• Work required
Set down exactly the lines below between the line holding "u ← quote user;" and the line holding "w ← formatMyCnf", inclusive; no other line belongs in the answer.

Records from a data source
▬▬▬▬▬▬▬▬▬▬
(* ===== verification/Password.v ===== *)
(** * Passwords of the MOCO users (pkg/password)

    Generation from random bytes, the Secret that stores them and the reading
    of that Secret, and the my.cnf fragments for command-line tools. *)

From S2P Require Import Prelude Prog GoLib Constants Api.
#[local] Open Scope Z_scope.

(* pkg/password/password.go:16-16 passwordVersion *)
Definition passwordVersion : string := "1".
(* pkg/password/password.go:19-19 passwordBytes *)
Definition passwordBytes : Z := 16.
(* pkg/password/password.go:21-21 AdminPasswordKey *)
Definition AdminPasswordKey : string := "ADMIN_PASSWORD".
(* pkg/password/password.go:22-22 agentPasswordKey *)
Definition agentPasswordKey : string := "AGENT_PASSWORD".
(* pkg/password/password.go:23-23 replicationPasswordKey *)
Definition replicationPasswordKey : string := "REPLICATION_PASSWORD".
(* pkg/password/password.go:24-24 cloneDonorPasswordKey *)
Definition cloneDonorPasswordKey : string := "CLONE_DONOR_PASSWORD".
(* pkg/password/password.go:25-25 exporterPasswordKey *)
Definition exporterPasswordKey : string := "EXPORTER_PASSWORD".
(* pkg/password/password.go:26-26 BackupPasswordKey *)
Definition BackupPasswordKey : string := "BACKUP_PASSWORD".
(* pkg/password/password.go:27-27 readOnlyPasswordKey *)
Definition readOnlyPasswordKey : string := "READONLY_PASSWORD".
(* pkg/password/password.go:28-28 writablePasswordKey *)
Definition writablePasswordKey : string := "WRITABLE_PASSWORD".

(* pkg/password/password.go :: MySQLPassword *)
Record MySQLPassword := {
  admin : string;
  agent : string;
  replicator : string;
  donor : string;
  exporter : string;
  backup : string;
  readOnly : string;
  writable : string
}.

#[export] Instance MySQLPassword_eq_dec : EqDecision MySQLPassword.
Proof. solve_decision. Defined.

(** [crypto/rand.Read] into a buffer of [n] bytes. *)
Inductive randcall := RandRead (n : Z).
Definition randSig : signature :=
  {| call := randcall; resp := λ _, extres (list Z) |}.

(* pkg/password/password.go :: generateRandomPassword *)
Definition generateRandomPassword : prog randSig (extres string) :=
  password <-! @perform randSig (RandRead passwordBytes) ;;
  Ret (inr (hex_EncodeToString password)).

(* pkg/password/password.go :: NewMySQLPassword *)
Definition NewMySQLPassword : prog randSig (extres MySQLPassword) :=
  admin <-! generateRandomPassword ;;
  agent <-! generateRandomPassword ;;
  replicator <-! generateRandomPassword ;;
  donor <-! generateRandomPassword ;;
  exporter <-! generateRandomPassword ;;
  backup <-! generateRandomPassword ;;
  readOnly <-! generateRandomPassword ;;
  writable <-! generateRandomPassword ;;
  Ret (inr {| admin := admin; agent := agent; replicator := replicator; donor := donor;
              exporter := exporter; backup := backup; readOnly := readOnly;
              writable := writable |}).

(* pkg/password/password.go :: NewMySQLPasswordFromSecret *)
Definition NewMySQLPasswordFromSecret (secret : Secret) : extres MySQLPassword :=
  if map_str (secret_Annotations secret) AnnSecretVersion <>s passwordVersion then
    inl (ErrNew ("secret " +:+ secret_Namespace secret +:+ "/" +:+ secret_Name secret
                 +:+ " does not have valid annotation"))
  else
    let d := map_str (secret_Data secret) in
    inr {| admin := d AdminPasswordKey; agent := d agentPasswordKey;
           replicator := d replicationPasswordKey; donor := d cloneDonorPasswordKey;
           exporter := d exporterPasswordKey; backup := d BackupPasswordKey;
           readOnly := d readOnlyPasswordKey; writable := d writablePasswordKey |}.

(* pkg/password/password.go :: ToSecret *)
Definition ToSecret (p : MySQLPassword) : Secret :=
  {| secret_Name := ""; secret_Namespace := ""; secret_Labels := ∅;
     secret_Annotations := {[ AnnSecretVersion := passwordVersion ]};
     secret_Data :=
       <[AdminPasswordKey := admin p]> (<[agentPasswordKey := agent p]>
       (<[replicationPasswordKey := replicator p]> (<[cloneDonorPasswordKey := donor p]>
       (<[exporterPasswordKey := exporter p]> (<[BackupPasswordKey := backup p]>
       (<[readOnlyPasswordKey := readOnly p]> (<[writablePasswordKey := writable p]> ∅))))))) |}.

(** The template of my.cnf and its execution; [None] for strings whose quoting
    is not modelled (see [quote]). *)
(* pkg/password/password.go:138-161 formatMyCnf *)
Definition formatMyCnf (user pwd socket : string) : option string :=
  u ← quote user; p ← quote pwd; s ← quote socket;
  Some ("[client]" +:+ newline +:+
        "user=" +:+ u +:+ newline +:+
        "password=" +:+ p +:+ newline +:+
        (if socket =s "" then "" else "socket=" +:+ s +:+ newline)).

(* pkg/password/password.go :: ToMyCnfSecret *)
Definition ToMyCnfSecret (p : MySQLPassword) : option Secret :=
  a ← formatMyCnf AdminUser (admin p) "";
  e ← formatMyCnf ExporterUser (exporter p) (path_Join [RunPath; "mysqld.sock"]);
  b ← formatMyCnf BackupUser (backup p) "";
  r ← formatMyCnf ReadOnlyUser (readOnly p) "";
  w ← formatMyCnf WritableUser (writable p) "";
  Some {| secret_Name := ""; secret_Namespace := ""; secret_Labels := ∅;
          secret_Annotations := {[ AnnSecretVersion := passwordVersion ]};
          secret_Data :=
            <[AdminMyCnf := a]> (<[ExporterMyCnf := e]> (<[BackupMyCnf := b]>
            (<[ReadOnlyMyCnf := r]> (<[WritableMyCnf := w]> ∅)))) |}.

(* pkg/password/password.go :: Admin *)
Definition Admin (p : MySQLPassword) : string := admin p.
(* pkg/password/password.go :: Agent *)
Definition Agent (p : MySQLPassword) : string := agent p.
(* pkg/password/password.go :: Replicator *)
Definition Replicator (p : MySQLPassword) : string := replicator p.
(* pkg/password/password.go :: Donor *)
Definition Donor (p : MySQLPassword) : string := donor p.
(* pkg/password/password.go :: Exporter *)
Definition Exporter (p : MySQLPassword) : string := exporter p.
(* pkg/password/password.go :: Backup *)
Definition BackupPassword (p : MySQLPassword) : string := backup p.
(* pkg/password/password.go :: ReadOnly *)
Definition ReadOnlyPassword (p : MySQLPassword) : string := readOnly p.
(* pkg/password/password.go :: Writable *)
Definition Writable (p : MySQLPassword) : string := writable p.

(** ** Properties *)

Lemma length_hex (bs : list Z) :
  String.length (hex_EncodeToString bs) = (2 * length bs)%nat.
Proof. induction bs as [|b bs IH]; simpl; [done|]. rewrite IH. lia. Qed.

Definition hex_char (c : ascii) : bool :=
  let n := Z.of_N (Ascii.N_of_ascii c) in
  ((48 <=? n) && (n <=? 57)) || ((97 <=? n) && (n <=? 102)).

Lemma hex_digit_char n : hex_char (hex_digit n) = true.
Proof.
  destruct n as [|p|p]; [done| |done].
  do 4 (destruct p as [p|p|]; try done).
Qed.

Lemma hex_chars bs : str_forall hex_char (hex_EncodeToString bs) = true.
Proof. induction bs as [|b bs IH]; simpl; [done|]. by rewrite !hex_digit_char, IH. Qed.

(** A generated password: 32 hexadecimal digits. *)
Definition generated (s : string) : Prop :=
  String.length s = 32%nat ∧ str_forall hex_char s = true.

Definition all_generated (p : MySQLPassword) : Prop :=
  generated (admin p) ∧ generated (agent p) ∧ generated (replicator p) ∧ generated (donor p) ∧
  generated (exporter p) ∧ generated (backup p) ∧ generated (readOnly p) ∧ generated (writable p).

(** Hexadecimal text needs no escape. *)
Lemma quote_char_hex c : hex_char c = true → quote_char c = Some (String c "").
Proof.
  unfold hex_char, quote_char. intros H.
  set (n := Z.of_N (Ascii.N_of_ascii c)) in *.
  repeat match goal with
  | |- context [?a =? ?b] => destruct (Z.eqb_spec a b); [lia|]
  end.
  destruct (Z.ltb_spec n 32); [lia|]. simpl.
  destruct (Z.ltb_spec n 127); [done|lia].
Qed.

Lemma quote_hex s : str_forall hex_char s = true → quote s = Some (dquote +:+ s +:+ dquote).
Proof.
  intros H. unfold quote. assert (quote_body s = Some s) as ->; [|done].
  induction s as [|c s IH]; simpl in *; [done|]. bool_cases.
  rewrite quote_char_hex, IH by done. done.
Qed.

(** The random source fills the whole buffer ([crypto/rand.Read] never returns
    fewer bytes without an error). *)
Definition fills_buffer (t : trace randSig) : Prop :=
  ∀ n bs, ev (S := randSig) (RandRead n) (inr bs) ∈ t → Z.of_nat (length bs) = n.

Lemma fills_buffer_prefix h t : fills_buffer (h ++ t) → fills_buffer h.
Proof. unfold fills_buffer. intros H n bs Hin. apply H. set_solver. Qed.

Lemma wp_generateRandomPassword (h : trace randSig) :
  wp (λ _ _, True) generateRandomPassword h
     (λ h' r, (∃ t, h' = h ++ t) ∧
              match r with
              | inr s => fills_buffer h' → generated s
              | inl e => ev (S := randSig) (RandRead 16) (inl e) ∈ h'
              end).
Proof.
  unfold generateRandomPassword. wp_norm. split; [done|].
  intros [e|bs]; simpl.
  - split; [by eexists|]. set_solver.
  - split; [by eexists|]. intros Hlen. split; [|apply hex_chars].
    rewrite length_hex. specialize (Hlen 16 bs).
    assert (Z.of_nat (length bs) = 16) by (apply Hlen; set_solver). lia.
Qed.

Ltac gen_password :=
  rewrite wp_bind_ext; eapply wp_conseq; [apply wp_generateRandomPassword|];
  intros ? [?|?] [[? ->] ?]; [done|].

Lemma wp_NewMySQLPassword :
  wp (λ _ _, True) NewMySQLPassword []
     (λ h' r, ∀ p, r = inr p → fills_buffer h' → all_generated p).
Proof.
  unfold NewMySQLPassword. do 8 gen_password. simpl. intros p [= <-] Hfill.
  unfold all_generated; simpl.
  split_and!; repeat match goal with
  | H : _ → generated ?s |- generated ?s => apply H; clear H
  end; clear -Hfill; repeat (done || apply fills_buffer_prefix in Hfill).
Qed.

(** Reading back the Secret that stores the passwords gives the same
    passwords: no field is lost or exchanged. *)
Theorem password_secret_roundtrip (p : MySQLPassword) :
  NewMySQLPasswordFromSecret (ToSecret p) = inr p.
Proof. by destruct p. Qed.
▬▬▬▬▬▬▬▬▬▬
• Answer to this problem
  u ← quote user; p ← quote pwd; s ← quote socket;
  Some ("[client]" +:+ newline +:+
        "user=" +:+ u +:+ newline +:+
        "password=" +:+ p +:+ newline +:+
        (if socket =s "" then "" else "socket=" +:+ s +:+ newline)).

(* pkg/password/password.go :: ToMyCnfSecret *)
Definition ToMyCnfSecret (p : MySQLPassword) : option Secret :=
  a ← formatMyCnf AdminUser (admin p) "";
  e ← formatMyCnf ExporterUser (exporter p) (path_Join [RunPath; "mysqld.sock"]);
  b ← formatMyCnf BackupUser (backup p) "";
  r ← formatMyCnf ReadOnlyUser (readOnly p) "";
  w ← formatMyCnf WritableUser (writable p) "";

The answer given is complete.